И при этом — да, в счастливые от горя моменты жизни он играл с одинаковым удовольствием всем: и злодеям, и их жертвам. Он любил рассказывать, как однажды, заехав на Кубу, к барбудосу Фиделю, путешествовал по плантациям сахарного тростника, исполняя рубщикам в часы заката любимые ими мелодии испанских композиторов, пока однажды не заехал в горы и не попал в странное здание, где слушать его собрались военные со знаками различий и без. Причем севшие друг от друга отдельно. Оказалось, что это была тюрьма, где содержали военнопленных. Так вот, в конце концерта, как он обнаружил, плакали и те, и другие.
И Ростропович поверил, что музыка соединяет души. И поэтому заявлял он: в такие моменты люди способны договориться. А что может быть лучше?
Потому без разбора: и плохих, и хороших людей он равно оделял музыкой.
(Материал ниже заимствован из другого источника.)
(** The loop over the nodes: afterwards only transactions in progress hold
    them. *)
Lemma release_nodes_spec K KW T p fuel LS LW s pr :
  inv D None T LS LW [] s -> procs s !! p = Some pr -> (length (p_nodes pr) <= fuel)%nat ->
  (forall m nd, nodes s !! m = Some nd -> n_proc nd = Some p -> occ m K <= occ m T /\ occ m KW = 0) ->
  (forall m, (forall nd, nodes s !! m = Some nd -> n_proc nd <> Some p) -> occ m K = occ m LS /\ occ m KW = occ m LW) ->
  exists s', release_nodes fuel p s = Some s' /\ inv D None T K KW [] s' /\
    threads s' = threads s /\ context_mgr_node s' = context_mgr_node s /\ (forall q, lives s' q = lives s q) /\
    (forall m nd, nodes s !! m = Some nd -> n_proc nd <> Some p -> nodes s' !! m = Some nd) /\
    (forall m nd, nodes s' !! m = Some nd -> n_proc nd <> Some p /\
       (nodes s !! m = Some nd \/ n_proc nd = None /\ exists nd0, nodes s !! m = Some nd0 /\ n_proc nd0 = Some p)).
Proof.
  revert LS LW s pr. induction fuel as [|fuel IH]; intros LS LW s pr Hi Hp Hlen HK HK2.
  all: destruct (p_nodes pr) as [|[ptr n] t] eqn:En; [|cbn [length] in Hlen].
  1, 3: assert (Hnone : forall m nd, nodes s !! m = Some nd -> n_proc nd <> Some p) by
    (intros m nd Hm Ho; destruct (owned_in_tree _ _ _ _ _ (proj1 Hi) Hm Ho) as (pr' & E & Hin);
     rewrite Hp in E; injection E as <-; rewrite En in Hin; by apply not_elem_of_nil in Hin);
    exists s; (split; [cbn [release_nodes]; rewrite Hp; cbn [mbind option_bind]; by rewrite En|]);
    (split; [eapply inv_perm; [done|..|exact Hi]; intros m; symmetry; apply (HK2 m); eauto|]);
    split_and!; try done; intros m nd Hm; split; [by eapply Hnone|by left].
  { lia. }
  destruct (ok_nodes _ _ (proj1 Hi) p _ ptr n (vp_lookup _ _ _ Hp)) as (v & (nd & Hn & ->)%vn_Some & Ho & Hptr).
  { cbn. rewrite En. left. }
  cbn in Ho, Hptr. subst ptr.
  set (LS1 := filter (fun m => m ≠ n) LS ++ filter (fun m => m = n) K).
  set (LW1 := filter (fun m => m ≠ n) LW).
  assert (Hocc : forall m l, occ m (filter (fun m => m ≠ n) l) = if decide (m = n) then 0 else occ m l).
  { intros m l. induction l as [|x l IHl]; [by case_decide|]. rewrite filter_cons.
    destruct (decide (x ≠ n)); rewrite ?occ_cons, ?IHl; repeat case_decide; try done; try lia; naive_solver. }
  assert (Hocc2 : forall m l, occ m (filter (fun m => m = n) l) = if decide (m = n) then occ m l else 0).
  { intros m l. induction l as [|x l IHl]; [by case_decide|]. rewrite filter_cons.
    destruct (decide (x = n)); rewrite ?occ_cons, ?IHl; repeat case_decide; try done; try lia; naive_solver. }
  assert (HS1 : forall m, occ m LS1 = if decide (m = n) then occ m K else occ m LS).
  { intros m. unfold LS1. rewrite occ_app, Hocc, Hocc2. case_decide; lia. }
  assert (HW1 : forall m, occ m LW1 = if decide (m = n) then 0 else occ m LW) by (intros; apply Hocc).
  destruct (HK n nd Hn Ho) as [HKn HKWn].
  destruct (release_node_spec T LS LW LS1 LW1 s n nd p Hi Hn Ho) as (s1 & E1 & I1 & T1 & C1 & L1 & N1 & Nn).
  { intros m Hm. rewrite HS1. by rewrite decide_False. }
  { intros m Hm. rewrite HW1. by rewrite decide_False. }
  { rewrite HS1. by rewrite decide_True. }
  { rewrite HW1. by rewrite decide_True. }
  rewrite (release_nodes_step fuel p s pr (n_ptr nd) n t Hp En), E1. cbn [mbind option_bind].
  destruct (lives_lookup s s1 p pr (L1 p) Hp) as (pr1 & Hp1 & _).
  destruct (IH LS1 LW1 s1 pr1 I1 Hp1) as (s' & -> & I' & T' & C' & L' & N1' & N2').
  - (* the tree has lost a node *)
    assert (Hsub : forall e, e ∈ p_nodes pr1 -> e ∈ t).
    { intros [k m] Hin. destruct (ok_nodes _ _ (proj1 I1) p _ k m (vp_lookup _ _ _ Hp1) Hin) as (v & (md & Hm & ->)%vn_Some & Hmo & Hmp).
      assert (Hmn : m <> n). { intros ->. specialize (Nn md Hm). cbn in Hmo. congruence. }
      rewrite N1 in Hm by done. destruct (owned_in_tree _ _ _ _ _ (proj1 Hi) Hm Hmo) as (pr' & E & Hin').
      rewrite Hp in E. injection E as <-. rewrite En in Hin'. cbn in Hmp. rewrite Hmp in Hin'.
      apply elem_of_cons in Hin' as [[= _ ->]|Hin']; done. }
    assert (Hnd : NoDup (p_nodes pr1)).
    { destruct (ok_sorted _ _ (proj1 I1) p _ (vp_lookup _ _ _ Hp1)) as (S1 & _). cbn in S1.
      by apply (NoDup_fmap_1 fst), sorted_keys_nodup. }
    pose proof (NoDup_incl_length (l' := t) (proj1 (NoDup_ListNoDup _) Hnd)) as Hle.
    assert (length (p_nodes pr1) <= length t)%nat; [|lia]. apply Hle. intros e He. apply list_elem_of_In, Hsub, list_elem_of_In, He.
  - intros m md Hm Hmo. assert (Hmn : m <> n). { intros ->. specialize (Nn md Hm). congruence. }
    rewrite N1 in Hm by done. by apply (HK m md).
  - intros m Hm. rewrite HS1, HW1. destruct (decide (m = n)) as [->|Hmn]; [done|].
    apply HK2. intros md Hmd. apply Hm. by rewrite N1.
  - exists s'. split; [done|]. split; [done|]. split; [congruence|]. split; [congruence|].
    split; [intros q; by rewrite L', L1|]. split.
    + intros m md Hm Hmo. apply N1'; [|done]. rewrite N1; [done|]. intros ->. congruence.
    + intros m md Hm. destruct (N2' m md Hm) as [H1 H2]. split; [done|].
      destruct H2 as [H2|(H2 & md0 & H3 & H4)].
      * destruct (decide (m = n)) as [->|Hmn]; [|left; by rewrite <- N1]. right. split; [by apply Nn|by exists nd].
      * right. split; [done|]. exists md0. split; [|done]. rewrite <- N1; [done|]. intros ->. specialize (Nn _ H3). congruence.
Qed.

(** ** References *)

Lemma tree_erase_head k (v : Z) t : sorted_keys ((k, v) :: t) -> tree_erase k ((k, v) :: t) = t.
Proof.
  intros Hs%sorted_keys_nodup. cbn in Hs. apply NoDup_cons in Hs as [Hk _].
  unfold tree_erase. rewrite filter_cons, decide_False by (intros []; done). apply filter_same.
  intros e He Hek. apply Hk. rewrite <- Hek. apply list_elem_of_fmap. by exists e.
Qed.

Lemma release_refs_spec T LS LW p fuel s pr :
  inv D None T LS LW [] s -> procs s !! p = Some pr -> (length (refs_by_desc pr) <= fuel)%nat ->
  exists s', release_refs fuel p s = Some s' /\ inv D None T LS LW [] s' /\ ref_frame s s' /\
    (forall pr', procs s' !! p = Some pr' -> refs_by_desc pr' = []).
Proof.
  revert s pr. induction fuel as [|fuel IH]; intros s pr Hi Hp Hlen; cbn [release_refs]; rewrite Hp; cbn [mbind option_bind];
    destruct (refs_by_desc pr) as [|[d r] t] eqn:En; cbn [length] in Hlen; try lia.
  1, 2: exists s; (split; [done|]); (split; [done|]); (split; [apply ref_frame_refl|]); intros pr' E; rewrite Hp in E;
    by injection E as <-.
  destruct (ok_by_desc _ _ (proj1 Hi) p _ d r (vp_lookup _ _ _ Hp)) as (v & (rf & Hr & ->)%vr_Some & Hd & Hrp & _).
  { cbn. rewrite En. left. }
  cbn in Hd, Hrp.
  destruct (cleanup_free_spec T LS LW [] s r rf Hi Hr) as (s1 & rf1 & s2 & -> & _ & _ & E2 & I2 & F2 & _ & P2); [done|].
  cbn [mbind option_bind]. rewrite E2. cbn [mbind option_bind].
  specialize (P2 p). rewrite Hp in P2. destruct (procs s2 !! p) as [pr2|] eqn:Hp2; [|done]. cbn in P2.
  rewrite decide_True in P2 by done. injection P2 as P2. rewrite En, Hd, tree_erase_head in P2.
  2: { destruct (ok_sorted _ _ (proj1 Hi) p _ (vp_lookup _ _ _ Hp)) as (_ & S2 & _). cbn in S2. by rewrite En in S2. }
  destruct (IH s2 pr2 I2 Hp2) as (s' & -> & I' & F' & Hnil); [rewrite P2; lia|].
  exists s'. split; [done|]. split; [done|]. split; [by eapply ref_frame_trans|done].
Qed.
End Release.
Еще у него был заскок, он считал, что следует «ходить в народ». Встречаться с ним не по праздникам, в Колонном зале Дома союзов, как делали все маститые деятели культуры Страны Советов, а ехать туда, где он живет. От чего, пусть на короткое время, народу станет лучше. Он разъезжал по стране, по самым заброшенным и глухим ее углам, навевая своим волшебным смычком сладкие классические грезы якутам и чукчам, свинаркам, лесорубам, трактористам и нефтяникам, аккомпаниатор же Юра Казаков при этом за неимением рояля подыгрывал ему на баяне.
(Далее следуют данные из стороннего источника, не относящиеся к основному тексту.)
(* ===== verification/BinderRefRun.v ===== *)
(** * Binder driver: processes at work

    The driver as a whole: processes open it, start threads, send commands and
    transactions, read, and die, in any order.  A transaction in progress and a
    buffer not yet freed hold nodes; [system] records them next to the state of
    the driver, and the messages that were exchanged with the processes about
    their nodes. *)

From S2P Require Import Prelude BinderRef BinderRefInv BinderRefNode BinderRefHandle BinderRefOps.
From S2P Require Import BinderRefTxn BinderRefProto BinderRefDeath BinderRefRelease.

(** ** The system *)

(** The objects of a transaction or a buffer, each with the node that the
    receiver's object holds. *)
Definition objects := list (flat_binder_object * option Z).

Record transaction := {
  x_thread : Z;
  x_target_node : option Z;
  x_target_proc : Z;
  x_objects : objects;
}.

Record buffer := {
  b_proc : Z;
  b_target_node : option Z;
  b_objects : objects;
}.

#[global] Instance eta_transaction : Eta transaction := fun x =>
  Build_transaction (x_thread x) (x_target_node x) (x_target_proc x) (x_objects x).

Record system := {
  st : binder_state;
  transactions : list transaction;
  buffers : list buffer;
  log : list ((Z * Z) * message);
}.

#[global] Instance eta_system : Eta system := fun y =>
  Build_system (st y) (transactions y) (buffers y) (log y).

Definition init : system := {|
  st := {| nodes := ∅; refs := ∅; deaths := ∅; procs := ∅; threads := ∅; works := []; dead_nodes := [];
           context_mgr_node := None |};
  transactions := []; buffers := []; log := [] |}.

(** ** Events *)

(** The arguments [alloc] are answers of kzalloc; [t] is the calling thread. *)
Inductive event :=
  | Open (p : Z)
  | NewThread (t p : Z)
  | RegisterLooper (t : Z) (requested : bool)
  | EnterLooper (t : Z)
  | ExitLooper (t : Z)
  | Sleep (t : Z) (idle : bool)
  | WakeUp (t : Z)
  | ThreadExit (t : Z)
  | SetContextManager (t : Z) (alloc : option Z) (ptr cookie : Z)
  | RefCount (t handle : Z) (alloc : option Z) (increment strong : bool)
  | RefDone (t : Z) (acquire : bool) (ptr cookie : Z)
  | RequestDeath (t handle cookie : Z) (alloc : option Z)
  | ClearDeath (t handle cookie : Z)
  | DeadBinderDone (t cookie : Z)
  | Read (t : Z) (wait : bool)
  | OtherWork (l : work_list) (w : Z)
  | Begin (t handle : Z) (allowed : bool)
  | BeginReply (t q : Z)
  | Object (i : nat) (fp : flat_binder_object) (node_alloc ref_alloc : option Z) (allowed : bool)
  | End_ (i : nat)
  | Abort_ (i : nat)
  | Fail_ (i : nat)
  | FreeBuffer (j : nat)
  | Close (p : Z).

Section Step.
Implicit Types (y : system) (s : binder_state).

Definition proc_of (t : Z) s : option Z := t_proc <$> threads s !! t.

Definition new_proc : binder_proc := {|
  p_nodes := []; refs_by_desc := []; refs_by_node := []; waiting_threads := []; is_dead := false; p_tmp_ref := 0 |}.

(** The objects of a dead process hold nothing. *)
Definition forget_objects (p : Z) (x : transaction) : transaction :=
  if x_target_proc x =? p then x <| x_objects ::= map (fun o => (o.1, None)) |> else x.

(** The node held by an object that was translated for the process [q]. *)
Definition held_node (q : Z) (fp : flat_binder_object) s : option Z :=
  match fp with
  | BINDER _ ptr _ => p ← procs s !! q; tree_find ptr (p_nodes p)
  | HANDLE _ _ => None
  end.

Definition translate (t q : Z) (fp : flat_binder_object) (node_alloc ref_alloc : option Z) (allowed : bool) s :=
  match fp with
  | BINDER strong ptr cookie => binder_translate_binder node_alloc ref_alloc allowed strong ptr cookie q t s
  | HANDLE strong handle => binder_translate_handle ref_alloc allowed strong handle q t s
  end.

Definition release_transaction (x : transaction) s : option binder_state :=
  match x_target_node x with
  | Some n => abort_transaction n (x_target_proc x) s
  | None => binder_proc_dec_tmpref (x_target_proc x) s
  end.

(** One event; [None] is a fault. *)
Definition step (e : event) (y : system) : option system :=
  let s := st y in
  match e with
  | Open p => Some (y <| st ::= fun s => s <| procs ::= <[p := new_proc]> |> |>)
  | NewThread t p =>
      Some (y <| st ::= fun s => s <| threads ::= <[t := {| t_proc := p; looper := 0; process_todo := false |}]> |> |>)
  | RegisterLooper t requested => s ← bc_register_looper requested t s; Some (y <| st := s |>)
  | EnterLooper t => s ← bc_enter_looper t s; Some (y <| st := s |>)
  | ExitLooper t => s ← bc_exit_looper t s; Some (y <| st := s |>)
  | Sleep t idle => s ← binder_wait_for_work idle t s; Some (y <| st := s |>)
  | WakeUp t => s ← wake_up t s; Some (y <| st := s |>)
  | ThreadExit t => p ← proc_of t s; s ← binder_thread_release p t s; Some (y <| st := s |>)
  | SetContextManager t alloc ptr cookie =>
      p ← proc_of t s;
      '(ret, s) ← binder_ioctl_set_ctx_mgr p alloc (ptr, cookie) s;
      Some (y <| st := s |> <| log ::= fun l => l ++ (if ret =? 0 then [((p, ptr), Manager)] else []) |>)
  | RefCount t handle alloc increment strong =>
      p ← proc_of t s; '(_, s) ← bc_refcount p handle alloc increment strong s; Some (y <| st := s |>)
  | RefDone t acquire ptr cookie =>
      p ← proc_of t s;
      let expected := done_expected acquire p ptr cookie s in
      s ← bc_done acquire p ptr cookie s;
      Some (y <| st := s |> <| log ::= fun l => l ++ (if expected then [((p, ptr), Done acquire)] else []) |>)
  | RequestDeath t handle cookie alloc =>
      p ← proc_of t s; s ← bc_request_death p handle cookie alloc s; Some (y <| st := s |>)
  | ClearDeath t handle cookie => p ← proc_of t s; s ← bc_clear_death p t handle cookie s; Some (y <| st := s |>)
  | DeadBinderDone t cookie => p ← proc_of t s; s ← bc_dead_binder_done p t cookie s; Some (y <| st := s |>)
  | Read t wait =>
      p ← proc_of t s;
      '(m, s) ← read_work t wait s;
      Some (y <| st := s |> <| log ::= fun l => l ++
        match m with Some (BR_NODE cmds ptr _) => map (fun c => ((p, ptr), Told c)) cmds | _ => [] end |>)
  | OtherWork l w => s ← binder_enqueue_work_ilocked (WOther w) l s; Some (y <| st := s |>)
  | Begin t handle allowed =>
      p ← proc_of t s;
      '(target, s) ← begin_transaction p handle allowed s;
      Some (y <| st := s |> <| transactions ::= fun xs => xs ++
        match target with
        | Some (n, q) => [{| x_thread := t; x_target_node := Some n; x_target_proc := q; x_objects := [] |}]
        | None => []
        end |>)
  | BeginReply t q =>
      s ← begin_reply q s;
      Some (y <| st := s |> <| transactions ::= fun xs => xs ++
        [{| x_thread := t; x_target_node := None; x_target_proc := q; x_objects := [] |}] |>)
  | Object i fp node_alloc ref_alloc allowed =>
      x ← transactions y !! i;
      '(ret, fp', s) ← translate (x_thread x) (x_target_proc x) fp node_alloc ref_alloc allowed s;
      let os := match fp' with
                | Some fp' => if ret =? 0 then [(fp', held_node (x_target_proc x) fp' s)] else []
                | None => []
                end in
      Some (y <| st := s |> <| transactions ::= <[i := x <| x_objects ::= fun l => l ++ os |>]> |>)
  | End_ i =>
      x ← transactions y !! i;
      s ← end_transaction (x_target_node x) (x_target_proc x) s;
      Some (y <| st := s |> <| transactions ::= delete i |>
              <| buffers ::= cons {| b_proc := x_target_proc x; b_target_node := x_target_node x; b_objects := x_objects x |} |>)
  | Abort_ i =>
      x ← transactions y !! i;
      s ← release_transaction x s;
      Some (y <| st := s |> <| transactions ::= delete i |>)
  | Fail_ i =>
      x ← transactions y !! i;
      s ← fail_transaction (x_target_node x) (x_target_proc x) (x_objects x).*1 s;
      Some (y <| st := s |> <| transactions ::= delete i |>)
  | FreeBuffer j =>
      b ← buffers y !! j;
      s ← binder_transaction_buffer_release (b_proc b) (b_target_node b) (b_objects b).*1 s;
      Some (y <| st := s |> <| buffers ::= delete j |>)
  | Close p =>
      s ← binder_deferred_release p s;
      Some (y <| st := s |> <| transactions ::= map (forget_objects p) |>
              <| buffers ::= filter (fun b => b_proc b ≠ p) |> <| log ::= filter (fun e => e.1.1 ≠ p) |>)
  end.

(** ** What can happen *)

Definition live (p : Z) s : bool :=
  match procs s !! p with Some pr => negb (is_dead pr) | None => false end.

Definition fresh {A} (alloc : option Z) (m : gmap Z A) : bool :=
  match alloc with Some a => bool_decide (m !! a = None) | None => true end.

(** kzalloc answers with an address not in use, and the handles of a process
    are not exhausted. *)
Definition fresh_ref (alloc : option Z) (p : Z) s : bool :=
  fresh alloc (refs s) &&
  match procs s !! p with Some pr => zlen (refs_by_desc pr) <? 2 ^ 32 - 1 | None => false end.

Definition busy (t : Z) y : bool := bool_decide (t ∈ map x_thread (transactions y)).

(** The thread waits for work of its process. *)
Definition asleep (t : Z) s : bool :=
  match p ← proc_of t s; procs s !! p with Some pr => bool_decide (t ∈ waiting_threads pr) | None => false end.

(** A thread that sleeps does nothing before it wakes up. *)
Definition awake (t : Z) s : bool := bool_decide (is_Some (threads s !! t)) && negb (asleep t s).

(** A thread in a system call keeps its process open, and a transaction
    succeeds with a receiver that is alive (binder_proc_transaction checks).
    The runs are those in which an object is translated for a receiver that is
    still alive, which the code does not check; see [references_exact] for a
    run in which it is not. *)
Definition possible (e : event) (y : system) : bool :=
  let s := st y in
  match e with
  | Open p => bool_decide (procs s !! p = None)
  | NewThread t p => bool_decide (threads s !! t = None) && live p s
  | WakeUp t => bool_decide (is_Some (threads s !! t))
  | ThreadExit t => awake t s && negb (busy t y)
  | SetContextManager t alloc _ _ => awake t s && fresh alloc (nodes s)
  | RefCount t _ alloc _ _ =>
      match proc_of t s with Some p => awake t s && fresh_ref alloc p s | None => false end
  | RequestDeath t _ _ alloc => awake t s && fresh alloc (deaths s)
  | RegisterLooper t _ | EnterLooper t | ExitLooper t | Sleep t _
  | RefDone t _ _ _ | ClearDeath t _ _ | DeadBinderDone t _ | Read t _ | Begin t _ _ => awake t s
  | OtherWork l w =>
      negb (queued (WOther w) s) &&
      match l with
      | ThreadTodo t => bool_decide (is_Some (threads s !! t))
      | ProcTodo p => live p s
      | DeliveredDeath _ => false
      end
  | BeginReply t q => awake t s && live q s
  | Object i _ node_alloc ref_alloc _ =>
      match transactions y !! i with
      | Some x => live (x_target_proc x) s && fresh node_alloc (nodes s) && fresh_ref ref_alloc (x_target_proc x) s
      | None => false
      end
  | End_ i => match transactions y !! i with Some x => live (x_target_proc x) s | None => false end
  | Abort_ i => match transactions y !! i with Some x => bool_decide (map fst (x_objects x) = []) | None => false end
  | Fail_ i => bool_decide (is_Some (transactions y !! i))
  | FreeBuffer j => bool_decide (is_Some (buffers y !! j))
  | Close p =>
      live p s && forallb (fun t => negb (asleep t s)) (proc_threads p s) &&
      forallb (fun x => negb (bool_decide (proc_of (x_thread x) s = Some p))) (transactions y)
  end.

(** A run: events that cannot happen are left out. *)
Fixpoint run (es : list event) (y : system) : option system :=
  match es with
  | [] => Some y
  | e :: es => if possible e y then y ← step e y; run es y else run es y
  end.
End Step.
Вот как жил Ростропович, полагая, что делает народу хорошо. Не задумываясь о том, что краткие мгновения, когда народ внимает его виолончели, не способны сделать лучше всю его жизнь, напротив, после мгновений света лишь черней оказывается мерзость бытия. А ведь эту азбучную истину хорошо знали все профессиональные борцы с властями. Увы, Ростропович не был борцом.
Он не знал азбучных истин, потому что был недоучкой в идеологических вопросах. Еще в консерватории, перескочив благодаря своему виолончельному таланту со второго курса сразу на пятый, он одновременно пропустил несколько важных предметов, которые упорно изучали все оставшиеся студенты. И вот, заканчивая пятый курс, готовясь даже поступать в аспирантуру, он это обнаружил. Ай-я-яй! А он ведь уже считался славным музыкантом, его фамилию собрались было занести на мраморную Доску почета и так увековечить, а тут выясняется, что ему следует, чтобы дальше продолжать пользоваться благами жизни, сдать не больше не меньше как государственный экзамен по истории коммунистической партии.
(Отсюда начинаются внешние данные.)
Lemma step_free j : possible (FreeBuffer j) y = true -> exists y', step (FreeBuffer j) y = Some y' /\ sys_good y'.
Proof.
  cbn. intros [b Hj]%bool_decide_eq_true. rewrite Hj. cbn [mbind option_bind].
  assert (Hb : buf_ok s b) by (apply Hy; by eapply list_elem_of_lookup_2).
  assert (Hinv : inv None None (targets xs)
    (opt_list (b_target_node b) ++ strong_nodes (b_objects b) ++ targets xs ++ strong_held s xs (delete j bs))
    (weak_nodes (b_objects b) ++ weak_held s xs (delete j bs)) [] s).
  { eapply inv_perm; [..|apply (sys_inv y Hy)]; [done|..]; intros m.
    - pose proof (occ_flat_map (fun b => opt_list (b_target_node b) ++ strong_nodes (b_objects b)) m _ _ _ Hj) as E.
      cbn beta in E. unfold strong_held. rewrite !occ_app, E, occ_app. lia.
    - pose proof (occ_flat_map (fun b => weak_nodes (b_objects b)) m _ _ _ Hj) as E. cbn beta in E.
      unfold weak_held. rewrite !occ_app, E. lia. }
  destruct (bf_proc _ _ Hb) as [c Hc].
  destruct (buffer_release_spec _ _ _ _ (b_proc b) _ _ Hinv) as (s' & E & I' & (T' & M' & Q' & L')); [apply Hb|apply lives_procs; by rewrite Hc|].
  rewrite E. eexists. split; [done|]. destruct (manager_held s' xs (delete j bs) M') as [Es Ew]. split; cbn.
  - eapply good_stays; [apply Hy|by rewrite Es, Ew|by apply told_places, quiet_told|..].
    + intros z _ Hz. rewrite T'. apply (g_txn _ _ _ (proj1 Hy) z Hz).
    + intros z Hz. left. split; [done|]. apply same_lives_death, L'.
    + intros b' Hz. left. split; [by eapply list_elem_of_delete_inv|]. apply same_lives_death, L'.
    + by left.
    + intros p d c'. unfold lives. rewrite L'. apply (g_life _ _ _ (proj1 Hy)).
  - eapply logged_same; [|apply Hy]. intros p ptr. apply told_known; [apply (sys_inv y Hy)|apply I'|by apply quiet_told].
Qed.
End Calls.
Эту печальную новость ему сообщил однокашник Слава Рихтер, который и на своем пути обнаружил то же препятствие. «Как нам быть?» — спросил он в отчаянии у Ростроповича, удерживая его за рукав, чтоб не сбежал. «А! — отвечал тот беспечно. — Не нервничай! Зайди в комиссию, заложи большие пальцы под мышки, прищурься, сделай шаг вперед, два шага назад и спроси: „Что делать?“» — «Нет, — отвечал мрачный Рихтер, — этого мне не исполнить. Пойду зубрить „Краткий курс“». Однако изучение настольной книги большевиков обнаружило категорическую неспособность всемогущего учения внедриться в головы двух музыкальных оболтусов.
В конце концов два аполитичных Славы плечом к плечу предстали перед председателем экзаменационной комиссии композитором Гедике, которому было под семьдесят, и потому, услышав название предмета, по которому ему предстояло принять экзамен, он сразу же прикрыл глаза. Выждав, когда Гедике начал клевать носом, Ростропович сделал шаг вперед и заорал: «Наша коммунистическая партия ведет от победы к победе!» Услышав привычное словосочетание, Гедике не проснулся, но одобрительно закивал головой. Оба Славы получили «отлично» и в который раз уверились в том, что если какого-нибудь несчастного композитора еще и могли прищучить, скажем, за авангардизм, то исполнителя, птицу далекого полета, несущую для Родины золотые валютные яйца, — никогда. Если сам не нарывался, конечно.
Его квартирант, Который Бодался с Дубом, с огорчением констатировал абсолютное непонимание виолончелистом Ростроповичем природы социалистических взаимоотношений, а также его наивные представления о добре и зле, но из вежливости хозяина не попрекал. Так они мирно, не мешая друг другу, и сосуществовали. Хотя в Москве уже интересовались у Ростроповича, правда ли, что в дачные сторожа к нему устроился нобелевский лауреат. Ростропович хохотал как безумный.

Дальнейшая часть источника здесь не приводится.